Galileo Galilei (1564-1642)
Le consonanze gradevoli sono coppie di toni che colpiscono l’orecchio con una certa regolarità; questa consiste nel fatto che gli impulsi emessi dai due toni, nello stesso intervallo di tempo, saranno in numero commensurabile.
Non sorprende scoprire che il suono viene registrato in modo altrettanto proporzionale al modo in cui viene prodotto. Il tono strumentale può essere analizzato in termini dei suoi parziali costituenti, del suo modello di sovratoni. Questa si chiama analisi di Fourier ed è fondamentalmente lo stesso processo che avviene nella coclea dell’orecchio umano; poiché le cellule nervose sulla membrana basilare all’interno della coclea agiscono come risonatori armonici, registrando le frequenze in modo proporzionale. La consonanza percepita di due toni suonati insieme dipende quindi dalla relativa semplicità del rapporto tra le due frequenze e implicitamente, tra le due lunghezze di corda che le hanno prodotte. Quindi, se ascoltiamo vibrare due corde di uguale massa e sotto uguale tensione, una lunga la metà dell’altra, le sentiremo più armoniose di due corde, una delle quali è quattro quinti della lunghezza dell’altra.

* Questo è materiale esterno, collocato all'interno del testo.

Definition with_requests (f : Store → Store) (w : World) : World := w <| ap_ops ::= λ o, o <| ow_store ::= f |> |>.
Definition with_audit (log : Tables.AuditLog) (w : World) : World :=
  w <| ap_publishing ::= λ p, p <| Publishing.pw_rows ::= λ r, r <| Publishing.rw_audit ::= λ l, l ++ [log] |> |> |>.

Lemma row_key id st r : get_request_by_id id st = Some r → ar_id r = id.
Proof. by intros [_ H]%row_by_Some. Qed.

Lemma row_set id i f st :
  (∀ r, ar_id (f r) = ar_id r) →
  get_request_by_id i (set_request id f st) =
    if decide (i = id) then f <$> get_request_by_id id st else get_request_by_id i st.
Proof. intros Hf. apply (row_by_set_row ar_id id i f (st_approvals st)). exact Hf. Qed.

(** A value a call returns without touching anything else. *)
Lemma the_request_eq id w r : row id w = Some r → the_request id w = (Ok r, w).
Proof.
  intros H. change ((match row id w with Some r => mret r | None => raise (OtherException "ObjectDeletedError" id) end
    : M World ApprovalRequest) w = (Ok r, w)). by rewrite H.
Qed.

Lemma audit_eq t action id message payload o w :
  audit t action id message payload o w =
    (Ok (), with_audit {| Tables.al_tenant_id := t; Tables.al_actor_user_id := None; Tables.al_action := action;
              Tables.al_entity_type := "approval_request"; Tables.al_entity_id := id; Tables.al_message := message;
              Tables.al_payload := payload; Tables.al_outcome := o |} w).
Proof. reflexivity. Qed.

Lemma wp_then {A B} (m : M World A) (k : A → M World B) a w w' Q E :
  m w = (Ok a, w') → wp (k a) Q E w' → wp (m ≫= k) Q E w.
Proof. apply wp_ok. Qed.

Lemma wp_end {A} (m : M World A) a w w' (Q : A → World → Prop) E : m w = (Ok a, w') → Q a w' → wp m Q E w.
Proof. unfold wp. by intros ->. Qed.

(** ** A button with a bad signature *)

Definition failed_callback (r : ApprovalRequest) : ApprovalRequest :=
  r <| ar_callback_verification_failures ::= Z.add 1 |> <| ar_callback_last_error := Some "invalid_signature" |>.

(** C32: A button with a bad signature decides nothing.  The call ends without
    error; of the request it names, if any, only the failure counter and the
    last error change; no other request, no run, no node, no publishing job, no
    post, no tenant and no pending revision changes, and nothing is sent.  The
    failure is recorded: by one audit event, and by at most one inbound message. *)
Theorem bad_signature_decides_nothing env payload callback_query q intent id_text w :
  json_get "callback_query" JNull payload = Ok callback_query → Json.truthy callback_query = true →
  read_callback_query callback_query = Ok q →
  verify_signed_callback_data env (cq_data q) = Ok (false, intent, id_text) →
  let '(answer, w') := handle_telegram_callback env payload w in
  answer = Ok () ∧
  ap_ops w' = ap_ops w <| ow_store ::= match request_named env id_text w with
                                       | Some r => set_request (ar_id r) failed_callback
                                       | None => id
                                       end |> ∧
  (∃ log, Publishing.pw_rows (ap_publishing w') =
            Publishing.pw_rows (ap_publishing w) <| Publishing.rw_audit ::= λ l, l ++ [log] |>) ∧
  Publishing.pw_web (ap_publishing w') = Publishing.pw_web (ap_publishing w) ∧
  Publishing.pw_calls (ap_publishing w') = Publishing.pw_calls (ap_publishing w) ∧
  ap_library w' = ap_library w ∧ ap_candidates w' = ap_candidates w ∧ ap_tenants w' = ap_tenants w ∧
  ap_pending_revisions w' = ap_pending_revisions w ∧
  ∃ ms, ap_messages w' = ap_messages w ++ ms ∧ (length ms ≤ 1)%nat ∧
        Forall (λ m, am_direction m = "inbound" ∧ am_message_type m = "callback_failure") ms.
Proof.
  intros Hc Ht Hq Hv.
  match goal with |- let '(answer, w') := ?m w in _ = _ ∧ @?Q w' =>
    enough (wp m (λ _, Q) (λ _ _, False) w) as H by (unfold wp in H; destruct (m w) as [[[]|] ?]; [by split|done]) end.
  unfold handle_telegram_callback. eapply wp_then; [unfold lift; by rewrite Hc|]. rewrite Ht. cbn [negb].
  eapply wp_then; [unfold lift; by rewrite Hq|]. eapply wp_then; [unfold lift; by rewrite Hv|].
  apply wp_bind, wp_get. cbn [negb]. apply wp_bind. unfold record_callback_failure, assign_request, create_message.
  destruct (request_named env id_text w) as [r|] eqn:Hr; cbn [fmap option_fmap option_map].
  - unfold request_named in Hr. destruct (Publisher.ev_uuid_of_text _ _) as [i|]; [|done].
    pose proof (row_key _ _ _ Hr) as Hi. rewrite Hi.
    do 2 apply wp_bind, wp_modify. eapply wp_then.
    { apply the_request_eq. change (row i _) with (get_request_by_id i (set_request i failed_callback (store w))).
      rewrite row_set by done. by rewrite decide_True, Hr. }
    eapply wp_end; [apply audit_eq|]. split_and!; try done; [by eexists|].
    eexists. split; [done|]. split; [done|]. by repeat constructor.
  - eapply wp_end; [apply audit_eq|].
    split_and!; try done; [by destruct w as [[] ? ? ? ? ? ? ?]|by eexists|].
    exists []. rewrite app_nil_r. cbn. split_and!; [done|lia|done].
Qed.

Questa naturale preferenza per la semplice proporzione numerica nell’altezza può essere dimostrata anche dal punto di vista del ritmo. Al di sotto dei 26 Hz la vibrazione cessa di essere percepita come tono ma piuttosto, in impulso periodico, o ritmo. Sembrerebbe logico quindi che i principi della proporzione del tono si riflettano in quelli del ritmo. Seguendo l’esempio precedente è chiaramente più facile battere due impulsi simultanei in un rapporto di 1 contro 2 che mantenere un ritmo incrociato di 4 contro 5. La consonanza deriva dalla percezione dell’ordine.